◆ What to produce
Copy out each line containing "Stdlib" from the entries below.

◆ Exercise data
(** * futurecoder: the step verification engine of [backend/main/text.py]

    A shallow embedding of the step classes, of build-time normalization
    ([clean_step_class]) and of the per-submission dispatch
    ([Page.check_step], [Step.check_with_messages], [Step.tree_matches],
    [ExerciseStep.check], [ExerciseStep.generate_inputs]), followed by the
    properties of the specification that concern them.

    Python values are a small inductive type, exceptions are an error
    result, and every call the properties speak about (a check being run, a
    source text being parsed, a name looked up in the console, the test
    runner being entered) leaves an event in a write-only trace, so that
    "nothing further runs" is a statement about that trace. *)

From Stdlib Require Import Ascii.
From Stdlib Require OrderedTypeEx.
From stdpp Require Import base option list strings gmap sorting.

Open Scope string_scope.
Open Scope list_scope.
Set Warnings "-register-all".

(** ** Python values *)

(** A resolved type annotation, as [typing.get_type_hints] returns it. *)
Inductive pytype :=
  | TyInt | TyStr | TyBool
  | TyList (elt : pytype)
  | TyNamed (qualname : string).

(** A function object: [__name__], the parameters of its signature in order
    (each with its annotation, if any) and the annotation of its result. *)
Record function := {
  fn_name : string;
  fn_params : list (string * option pytype);
  fn_return : option pytype;
}.

Inductive pyval :=
  | PyNone
  | PyBool (b : bool)
  | PyInt (n : Z)
  | PyStr (s : string)
  | PyList (l : list pyval)
  | PyDict (d : list (string * pyval))
  | PyFunc (f : function)
  | PyMatch (matched : string)      (* an [re.Match] object *)
  | PyObject (class_name : string). (* any other object, default truthiness *)

Definition isinstance_dict (v : pyval) : bool :=
  match v with PyDict _ => true | _ => false end.

(** [inspect.isfunction]. *)
Definition isfunction (v : pyval) : bool :=
  match v with PyFunc _ => true | _ => false end.

(** [bool(v)]. *)
Definition truthy (v : pyval) : bool :=
  match v with
  | PyNone => false
  | PyBool b => b
  | PyInt n => negb (n =? 0)%Z
  | PyStr s => negb (String.eqb s EmptyString)
  | PyList l => match l with [] => false | _ => true end
  | PyDict d => match d with [] => false | _ => true end
  | PyFunc _ | PyMatch _ | PyObject _ => true
  end.

(** [v == b] for a [bool] [b]: booleans compare as the integers 0 and 1, and
    no other value (a dict in particular) equals a boolean. *)
Definition eq_bool (v : pyval) (b : bool) : bool :=
  match v with
  | PyBool b' => Bool.eqb b' b
  | PyInt n => (n =? (if b then 1 else 0))%Z
  | _ => false
  end.

(** [dict(message=text)]. *)
Definition message_dict (text : string) : pyval :=
  PyDict [("message", PyStr text)].

(** ** Exceptions, traces and the monad of the engine *)

Inductive exn :=
  | SyntaxError      (* with its subclasses [IndentationError] and [TabError] *)
  | AssertionError
  | AttributeError
  | TypeError
  | ValueError
  | OtherError (class_name : string).

Inductive res (A : Type) :=
  | Ok (a : A)
  | Raise (e : exn).
Arguments Ok {A} a.
Arguments Raise {A} e.

Inductive event :=
  | EvCheck (class_name : string)    (* [check()] of an instance of the class is entered *)
  | EvParse (source : string)        (* [ast.parse(source)] *)
  | EvLookup (name : string)         (* [console.locals] is consulted for the name *)
  | EvSignature (function_name : string) (* [inspect.signature] of the named function *)
  | EvCheckExercise                  (* [check_exercise] is entered: test cases run *)
  | EvGenerate (t : pytype)          (* [generate_for_type(t)] *)
  | EvExternal (what : string).      (* an effect of a collaborator or a custom check *)

(** A computation: the events it left, in order, and how it ended. *)
Definition run (A : Type) : Type := list event * res A.

Definition trace {A} (m : run A) : list event := m.1.
Definition outcome {A} (m : run A) : res A := m.2.

#[export] Instance run_ret : MRet run := λ A a, ([], Ok a).
#[export] Instance run_bind : MBind run := λ A B f m,
  match m.2 with
  | Ok a => (m.1 ++ (f a).1, (f a).2)
  | Raise e => (m.1, Raise e)
  end.
#[export] Instance run_fmap : FMap run := λ A B f m,
  (m.1, match m.2 with Ok a => Ok (f a) | Raise e => Raise e end).
#[export] Instance run_throw : MThrow exn run := λ A e, ([], Raise e).

Definition tell (e : event) : run () := ([e], Ok ()).

(** [assert c]. *)
Definition assert (c : bool) : run () :=
  if c then mret () else mthrow AssertionError.

(** [try: m except SyntaxError: handler]. *)
Definition except_SyntaxError {A} (m : run A) (handler : run A) : run A :=
  match m.2 with
  | Raise SyntaxError => (m.1 ++ handler.1, handler.2)
  | _ => m
  end.

(** [for x in l: body(x)]. *)
Fixpoint for_each {A} (l : list A) (body : A → run ()) : run () :=
  match l with
  | [] => mret ()
  | x :: l' => body x;; for_each l' body
  end.

(** [[body(x) for x in l]]. *)
Fixpoint for_list {A B} (l : list A) (body : A → run B) : run (list B) :=
  match l with
  | [] => mret []
  | x :: l' => y ← body x; ys ← for_list l' body; mret (y :: ys)
  end.

(** ** Submissions and step classes *)

(** The callables made of a function. *)
Inductive callable :=
  | Plain (f : function)        (* the function itself *)
  | Bound (f : function)        (* a method bound to an instance: [self.solution] *)
  | PartialNone (f : function). (* [partial(f, None)] *)

(** What [check_exercise] is given to run: the submitted source text
    ([functionise=True]) or a callable. *)
Inductive subject :=
  | SubjectSource (source : string)
  | SubjectCallable (c : callable).

(** The inputs of one test case as they are declared: named inputs, a tuple
    of positional inputs, or a single positional input. *)
Inductive test_inputs :=
  | InputsDict (d : list (string * pyval))
  | InputsTuple (l : list pyval)
  | InputsSingle (v : pyval).

(** The arguments a step instance is built from:
    [self.input, self.result, self.code_source, self.console = args]. *)
Record submission := {
  input : string;
  result : pyval;
  code_source : string;
  console_locals : gmap string pyval;
}.

(** Where [check] of a class comes from. *)
Inductive check_impl :=
  | VerbatimCheck                 (* [VerbatimStep.check] *)
  | ExerciseCheck                 (* [ExerciseStep.check] *)
  | CustomCheck (body : string → submission → run pyval).
      (* a [check] written in the class body, given [self.program] and the
         submission *)

(** The object a class body binds to [solution]: the function defined
    there and, for the case where it is called without arguments by
    [get_solution_function], the function that call returns. *)
Record solution_decl := {
  solution_def : function;
  solution_call : function;
}.

(** The attribute [hints]: one text, or a sequence of texts. *)
Inductive hints_attr :=
  | HintsText (s : string)
  | HintsList (l : list string).

(** The attributes that the class made of a message class and of the step
    it is nested in, [class inner_cls(inner_cls, cls)], finds in one of its
    two bases or in the other, depending on their own bases. *)
Inductive attribute :=
  | attr_check
  | attr_solution
  | attr_after_success
  | attr_expected_code_source.

#[export] Instance attribute_eq_dec : EqDecision attribute.
Proof. solve_decision. Defined.

(** The attributes of a step class. Author classes derive from [Step],
    [VerbatimStep] or [ExerciseStep], and from [MessageStep] when
    [is_message]; an attribute holds what attribute lookup on the class
    gives: [check] is [None] while only the abstract [Step.check] is found,
    [doc] is empty when there is no docstring, [dict_solution] is the entry
    [solution] of the class's own [__dict__] as declared and [solution] the
    attribute [cls.solution] (before normalization, what the bases give).

    [name] is the name under which the class is declared in the body of
    its page or step, which is the name [inspect.getmembers] lists it
    under; a class that normalization makes of a message class is bound to
    no name and keeps in [name] the name of the message class it is made
    of. [__name__] is the name of the class itself: the declared name for
    a declared class, the name in the class statement for a class made by
    normalization.

    [step_first], for a class nested in a step [cls]: the attributes that
    the method resolution order of [class inner_cls(inner_cls, cls)] finds
    first in a class of [cls] (a class that the two have in common
    included), and not in a class that only the nested class derives
    from. *)
Record step_attrs := {
  name : string;
  __name__ : string;
  text : string;
  doc : string;
  program : string;
  hints : hints_attr;
  tests : list (test_inputs * pyval);
  expected_code_source : option string;
  after_success : bool;
  program_in_text : bool;
  check : option check_impl;
  dict_solution : option solution_decl;
  solution : option function;
  is_message : bool;
  is_exercise : bool;
  step_first : list attribute;
}.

◆ Solution for this task
From Stdlib Require Import Ascii.
From Stdlib Require OrderedTypeEx.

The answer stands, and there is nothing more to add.